For a second time, after a year’s gap, the National Service Scheme (NSS) volunteers of the Bharathiar University and its affiliated colleges took to the roads on Republic Day for a cause. This time it was not to collect used books under the community service project “Padithathai Pirarukku Padikka Koduppom” that helped fill the rural libraries, but to sell handloom products.

Another initiative of the university “Kaitharikku Kai Koduppom” involved the selling of handloom products like dhotis, saris, towels, pillow covers and bed sheets.

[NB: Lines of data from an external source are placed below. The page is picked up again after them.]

(** * ImapSyncService: a shallow embedding of the IMAP synchronisation engine

    The development follows [services/imap.service.ts].  The service is an
    event-driven program: the IMAP library, the mail parser, the clock and
    the timer queue form its environment.  Handlers are embedded as pure
    functions on explicit state, the environment as events delivered to
    them.

    Layers, leaf first:
    - [Normalizer]: the three handlers attached to one fetched message;
    - [Batcher]: one fetch object and the batching of the initial sync;
    - [Service]: the connection objects, the three maps of the class, the
      timer queue and the public methods. *)

From stdpp Require Import gmap strings list fin_maps pretty sorting.
From Stdlib Require Import ZArith.
From Equations Require Import Equations.

(** ** JavaScript values used by the service *)

(** [Date] values are milliseconds since the epoch. *)
Definition Date := Z.

(** Truthiness of a possibly undefined string: [undefined] and the empty
    string are falsy. *)
Definition truthy (s : option string) : bool :=
  match s with
  | Some s => negb (String.eqb s "")
  | None => false
  end.

(** [s || d] on a possibly undefined string. *)
Definition or_str (s : option string) (d : string) : string :=
  match s with
  | Some s => if String.eqb s "" then d else s
  | None => d
  end.

(** [s || undefined]. *)
Definition or_undefined (s : option string) : option string :=
  if truthy s then s else None.

(** [a || []]: an array is truthy even when it is empty. *)
Definition or_nil {A} (a : option (list A)) : list A := default [] a.

(** [a?.[0]]. *)
Definition first_of {A} (a : option (list A)) : option A := a ≫= head.

(** [arr.includes(s)] on strings. *)
Definition includes (s : string) (arr : list string) : bool :=
  existsb (String.eqb s) arr.

(** ** Logging *)

Inductive Level := LInfo | LError | LDebug.

(** One call of the logger: the message text and, for the two-argument
    calls [logger.error(msg, err)], the error that was passed along. *)
Record LogEntry := { level : Level; text : string; detail : option string }.

Definition log_info (t : string) : LogEntry := {| level := LInfo; text := t; detail := None |}.
Definition log_debug (t : string) : LogEntry := {| level := LDebug; text := t; detail := None |}.
Definition log_error (t : string) : LogEntry := {| level := LError; text := t; detail := None |}.
Definition log_error_with (t e : string) : LogEntry :=
  {| level := LError; text := t; detail := Some e |}.

(** ** models/email.ts *)

Inductive EmailCategory :=
| Interested | MeetingBooked | NotInterested | Spam | OutOfOffice | Uncategorized.

Record Attachment := { filename : string; contentType : string; size : Z }.

(** [Partial<EmailDocument>]: the object a message closure fills in.  The
    fields the closure initialises are plain, the others may be undefined. *)
Module Email.
Record t := mk {
  id : string;
  accountId : string;
  folder : string;
  subject : option string;
  body : option string;
  bodyHtml : option string;
  from : option string;
  to : option (list string);
  cc : option (list string);
  bcc : option (list string);
  date : option Date;
  attachments : option (list Attachment);
  read : bool;
  aiCategory : EmailCategory;
  indexedAt : Date
}.
End Email.

(** ** What the libraries hand to the handlers *)

(** Result of [Imap.parseHeader]: header name to its values. *)
Abbreviation ParsedHeader := (gmap string (list string)).

(** An attachment as [mailparser] reports it. *)
Record MailAttachment := {
  att_filename : option string;
  att_contentType : string;
  att_size : Z
}.

(** The fields of a [ParsedMail] the service reads; [html] is [false] or a
    string, [None] stands for [false]. *)
Record ParsedMail := {
  mail_text : option string;
  mail_html : option string;
  mail_attachments : list MailAttachment
}.

(** The attributes of a fetched message. *)
Record Attrs := { uid : N; flags : option (list string) }.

With an initial target of Rs. 25 lakh, the project was conceived to uplift the neglected handloom weavers by promoting these products. Even though the actual door-to-door selling was scheduled for January 26, the volunteers had, in their own way, set the wheel in motion on January 21, the day the awareness campaign was kicked off.

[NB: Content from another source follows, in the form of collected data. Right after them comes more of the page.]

(** ** Streaming client interceptor *)

(** [grpcStreamClientInterceptor]; the stream description, the connection
    and the call options go to the streamer as they come and are left out.
    A nil wrapper is [None]. *)

Definition grpcStreamClientInterceptor (ctx : Context) (method : string)
    (streamer : Streamer) : M (option ClientStreamWrapper * option error) :=
  let* sp := NewChild (FromContext ctx) method in
  let* ctx :=
    match sp with
    | Some p =>
        let* s := loadSpan p in
        let header :=
          spanHeader (traceID (trace s)) (ParentSpanId (span s))
                     (globalOptions (trace s)) in
        let* md :=
          match FromOutgoingContext ctx with
          | None => Pairs grpcMetadataKey header
          | Some md =>
              let* md := Copy md in
              let* _ := assign md grpcMetadataKey [header] in
              ret md
          end in
        ret (NewOutgoingContext ctx md)
    | None => ret ctx
    end in
  let* r := callStreamer streamer ctx method in
  match r with
  | inr err =>
      let* _ := Finish sp in
      ret (None, Some err)
  | inl cs => ret (Some (mkClientStreamWrapper cs sp), None)
  end.

(** ** Server stream wrapper *)

(** [SetHeader], [SendHeader] and [SetTrailer] only forward to the stream
    and are left out, and so are the calls of [log.Printf]. *)

Record ServerStreamWrapper := mkServerStreamWrapper {
  ssw_stream : ServerStream;
  ssw_span : option ptr;
  ssw_context : Context
}.

Definition ServerStreamWrapper_Context (s : ServerStreamWrapper) : Context :=
  ssw_context s.

Definition ServerStreamWrapper_SendMsg (s : ServerStreamWrapper) (m : payload)
    : M (option error) :=
  let* err := SendMsg (ssw_stream s) m in
  let* _ :=
    match err, ssw_span s with
    | Some _, Some _ => Finish (ssw_span s)
    | _, _ => ret tt
    end in
  ret err.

This enabled the university achieve sales for Rs. 47 lakh even before Saturday. Vice-Chancellor G. Thiruvasagam revised the target to Rs. 1 crore. Though it appeared too high a figure, he proved sceptics wrong by achieving more than that at the end of the day. “An attempt will be made to enter this in the Guinness Book of World Records,” he said.

Thousands of students went about selling the products that were collected from 120 societies in and around Coimbatore. Each student’s target was Rs. 100, but there was no stopping them from selling more. Each college was given a target depending on the number of NSS units they had.

To say the colleges outdid each other would be an understatement. The top three places in terms of collection went to Kongu Arts and Science College, Erode (Rs. 10,48,038), Tirupur Kumaran College for Women, Tirupur (Rs. 6,60,000) and Nirmala College for Women, Coimbatore (Rs. 5,81,200).

Appreciating the students’ efforts, Mr. Thiruvasagam said such opportunities should be given to them to prove that institutions too could go beyond the call of curriculum and teaching to do something for the community.